Myt1l haploinsufficiency leads to obesity and multifaceted behavioral alterations in mice

Authors: Markus Wöhr, Wendy M. Fong, Justyna A. Janas, Moritz Mall, Christian Thome, Madhuri Vangipuram, Lingjun Meng, Thomas C. Südhof, Marius Wernig

Published in: Molecular Autism | Issue 1/2022

Abstract

Background

The zinc finger domain containing transcription factor Myt1l is tightly associated with neuronal identity and is the only transcription factor known that is both neuron-specific and expressed in all neuronal subtypes. We identified Myt1l as a powerful reprogramming factor that, in combination with the proneural bHLH factor Ascl1, could induce neuronal fate in fibroblasts. Molecularly, we found it to repress many non-neuronal gene programs, explaining its supportive role to induce and safeguard neuronal identity in combination with proneural bHLH transcriptional activators.

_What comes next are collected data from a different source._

(* ===== verification/Bits.v ===== *)
(** * Bits of 64-bit masks

    The bit operations that several components use, with their effect on each
    bit: setting and clearing one bit, the lowest set bit, the number of set
    bits, and rounding up to a power of two. *)

From S2P Require Import Prelude.

Definition rte_is_power_of_2 (n : Z) : bool :=
  negb (n =? 0) && (Z.land n (u32 (n - 1)) =? 0).

(** Rounds up to a power of two. *)
Definition rte_align32pow2 (x : Z) : Z :=
  let x := u32 (x - 1) in
  let x := Z.lor x (Z.shiftr x 1) in
  let x := Z.lor x (Z.shiftr x 2) in
  let x := Z.lor x (Z.shiftr x 4) in
  let x := Z.lor x (Z.shiftr x 8) in
  let x := Z.lor x (Z.shiftr x 16) in
  u32 (x + 1).

(** [__builtin_ctzl] of a non-zero mask, and [__builtin_popcount]. *)
Definition ctz (m : Z) : Z := default 0 (find_up 64 0 (Z.testbit m)).
Definition popcount (m : Z) : Z :=
  Z.of_nat (length (filter (fun i => Z.testbit m i = true) (seqZ 0 64))).
Definition clear_bit (m idx : Z) : Z := Z.land m (u64 (Z.lnot (Z.shiftl 1 idx))).

Lemma testbit_lor_shift m b idx i :
  0 <= idx -> 0 <= i ->
  Z.testbit (Z.lor m (Z.shiftl (Z.b2z b) idx)) i = Z.testbit m i || (bool_decide (i = idx) && b).
Proof.
  intros Hidx Hi. rewrite Z.lor_spec, Z.shiftl_spec by done. f_equal.
  destruct (decide (i = idx)) as [->|Hne].
  - rewrite bool_decide_true, Z.sub_diag, Z.b2z_bit0 by done. done.
  - rewrite bool_decide_false by done. destruct (decide (i < idx)); [by rewrite Z.testbit_neg_r by lia|].
    destruct b; cbn; [|by rewrite Z.bits_0]. destruct (i - idx) as [|p|p] eqn:E; try lia. by destruct p.
Qed.

Lemma clear_bit_spec m idx i :
  0 <= m < 2 ^ 64 -> 0 <= idx -> 0 <= i ->
  Z.testbit (clear_bit m idx) i = Z.testbit m i && negb (bool_decide (i = idx)).
Proof.
  intros Hm Hidx Hi. unfold clear_bit. rewrite land_u64, Z.land_spec, Z.lnot_spec by done. f_equal. f_equal.
  rewrite Z.shiftl_1_l, Z.pow2_bits_eqb by done. case_bool_decide; [subst; apply Z.eqb_refl|]. apply Z.eqb_neq. lia.
Qed.

Lemma clear_bit_range m idx : 0 <= m < 2 ^ 64 -> 0 <= clear_bit m idx < 2 ^ 64.
Proof.
  intros Hm. unfold clear_bit. rewrite Z.land_comm. split; [apply Z.land_nonneg; lia|].
  destruct (decide (Z.land (u64 (Z.lnot (Z.shiftl 1 idx))) m = 0)) as [->|Hne]; [lia|].
  assert (0 <= Z.land (u64 (Z.lnot (Z.shiftl 1 idx))) m) by (apply Z.land_nonneg; lia).
  apply Z.log2_lt_pow2; [lia|]. eapply Z.le_lt_trans; [apply Z.log2_land; [apply u64_range|lia]|].
  eapply Z.le_lt_trans; [apply Z.le_min_r|]. destruct (decide (m = 0)) as [->|]; [done|]. apply Z.log2_lt_pow2; lia.
Qed.

(** The lowest set bit. *)
Lemma ctz_spec m c :
  0 <= c < 64 -> Z.testbit m c = true -> (forall i, 0 <= i < c -> Z.testbit m i = false) -> ctz m = c.
Proof.
  intros Hc Hb Hlow. unfold ctz. replace (find_up 64 0 (Z.testbit m)) with (Some c); [done|].
  symmetry. apply find_up_Some. split; [lia|]. split; [done|]. intros j Hj. apply Hlow. lia.
Qed.

(** A mask whose bits are clear from 64 on is 0 when all others are. *)
Lemma mask_zero m : 0 <= m < 2 ^ 64 -> m = 0 <-> forall i, 0 <= i < 64 -> Z.testbit m i = false.
Proof.
  intros Hm. split; [intros -> i _; apply Z.bits_0|]. intros Hz. apply Z.bits_inj'. intros i Hi. rewrite Z.bits_0.
  destruct (decide (i < 64)); [apply Hz; lia|]. rewrite <- (Z.mod_small m (2 ^ 64)) by done.
  by rewrite Z.mod_pow2_bits_high by lia.
Qed.

Lemma mask_range m : (forall i, 64 <= i -> Z.testbit m i = false) -> 0 <= m < 2 ^ 64.
Proof.
  intros Hz. assert (E : m = m mod 2 ^ 64); [|rewrite E; apply Z.mod_pos_bound; lia].
  apply Z.bits_inj'. intros i Hi. destruct (decide (i < 64)); [by rewrite Z.mod_pow2_bits_low by lia|].
  by rewrite Hz, Z.mod_pow2_bits_high by lia.
Qed.

Lemma high_bit m i : 0 <= m < 2 ^ 64 -> 64 <= i -> Z.testbit m i = false.
Proof. intros Hm Hi. rewrite <- (Z.mod_small m (2 ^ 64)) by done. by rewrite Z.mod_pow2_bits_high by lia. Qed.

(** The lowest bit of a mask without bits below [lo]. *)
Lemma lowest_bit m lo :
  0 <= m < 2 ^ 64 -> m <> 0 -> (forall i, 0 <= i < lo -> Z.testbit m i = false) -> 0 <= lo ->
  lo <= ctz m < 64 /\ Z.testbit m (ctz m) = true /\ (forall i, 0 <= i < ctz m -> Z.testbit m i = false).
Proof.
  intros Hm Hnz Hlo Hl. unfold ctz. destruct (find_up 64 0 (Z.testbit m)) as [x|] eqn:E.
  - apply find_up_Some in E as (Hx&Ht&Hb). change (default 0 (Some x)) with x. split_and!; [|lia|done|intros; apply Hb; lia].
    destruct (decide (lo <= x)); [done|]. by rewrite Hlo in Ht by lia.
  - destruct Hnz. apply mask_zero; [done|]. rewrite find_up_None in E. intros i Hi. apply E. lia.
Qed.

Lemma land_lnot_bit m x i : 0 <= m < 2 ^ 64 -> Z.testbit (Z.land m (u64 (Z.lnot x))) i = Z.testbit m i && negb (Z.testbit x i).
Proof.
  intros Hm. destruct (decide (0 <= i)); [|by rewrite !Z.testbit_neg_r by lia].
  by rewrite land_u64, Z.land_spec, Z.lnot_spec by done.
Qed.

Lemma land_range m x : 0 <= m < 2 ^ 64 -> 0 <= Z.land m x < 2 ^ 64.
Proof.
  intros Hm. apply mask_range. intros i Hi. rewrite Z.land_spec.
  by rewrite high_bit.
Qed.

(** The next power of two. *)
Lemma align32pow2_spec x :
  1 <= x <= 2 ^ 31 -> exists k, 0 <= k <= 31 /\ rte_align32pow2 x = 2 ^ k /\ x <= 2 ^ k < 2 * x.
Proof.
  intros Hx. unfold rte_align32pow2. cbv zeta. rewrite (u32_small (x - 1)) by lia.
  destruct (decide (x = 1)) as [->|Hne]; [by exists 0|].
  set (t := Z.log2 (x - 1)). pose proof (Z.log2_spec (x - 1) ltac:(lia)) as Hlog. fold t in Hlog.
  assert (Ht : 0 <= t < 31) by (split; [apply Z.log2_nonneg|apply Z.log2_lt_pow2; lia]).
  assert (Hrun : run (x - 1) t 1).
  { split; [|intros i Hi1 Hi2; replace i with t by lia; apply Z.bit_log2; lia].
    intros i Hi. apply Z.bits_above_log2; [lia|]. fold t. lia. }
  apply run_double in Hrun; [|lia]. apply (run_double _ _ 2) in Hrun; [|lia]. apply (run_double _ _ 4) in Hrun; [|lia].
  apply (run_double _ _ 8) in Hrun; [|lia]. apply (run_double _ _ 16) in Hrun; [|lia].
  apply run_full in Hrun; [|lia]. rewrite Hrun. exists (t + 1).
  assert (2 ^ (t + 1) <= 2 ^ 31) by (apply Z.pow_le_mono_r; lia).
  replace (Z.succ t) with (t + 1) in Hlog by lia.
  assert (2 ^ (t + 1) = 2 * 2 ^ t) by (rewrite Z.pow_add_r; lia).
  rewrite u32_small by lia. split; [lia|]. split; [lia|]. lia.
Qed.

(** [rte_is_power_of_2] accepts the powers of two. *)
Lemma is_power_of_2_spec n :
  0 <= n < 2 ^ 32 -> rte_is_power_of_2 n = true -> exists k, 0 <= k < 32 /\ n = 2 ^ k.
Proof.
  intros Hn. unfold rte_is_power_of_2. rewrite andb_true_iff, negb_true_iff, Z.eqb_neq, Z.eqb_eq.
  intros [H0 Hl]. rewrite u32_small in Hl by lia. rewrite Z.land_comm in Hl. apply land_pred_pow2; [lia|done].
Qed.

Moreover, human genetics studies found MYT1L mutations to cause intellectual disability and autism spectrum disorder often coupled with obesity.

Methods

Here, we generated and characterized Myt1l-deficient mice. A comprehensive, longitudinal behavioral phenotyping approach was applied.

Results

Myt1l was necessary for survival beyond 24 h but not for overall histological brain organization. Myt1l heterozygous mice became increasingly overweight and exhibited multifaceted behavioral alterations. In mouse pups, Myt1l haploinsufficiency caused mild alterations in early socio-affective communication through ultrasonic vocalizations. In adulthood, Myt1l heterozygous mice displayed hyperactivity due to impaired habituation learning. Motor performance was reduced in Myt1l heterozygous mice despite intact motor learning, possibly due to muscular hypotonia. While anxiety-related behavior was reduced, acoustic startle reactivity was enhanced, in line with higher sensitivity to loud sound. Finally, Myt1l haploinsufficiency had a negative impact on contextual fear memory retrieval, while cued fear memory retrieval appeared to be intact.

Limitations

In future studies, additional phenotypes might be identified and a detailed characterization of direct reciprocal social interaction behavior might help to reveal effects of Myt1l haploinsufficiency on social behavior in juvenile and adult mice.

Conclusions

Behavioral alterations in Myt1l haploinsufficient mice recapitulate several clinical phenotypes observed in humans carrying heterozygous MYT1L mutations and thus serve as an informative model of the human MYT1L syndrome.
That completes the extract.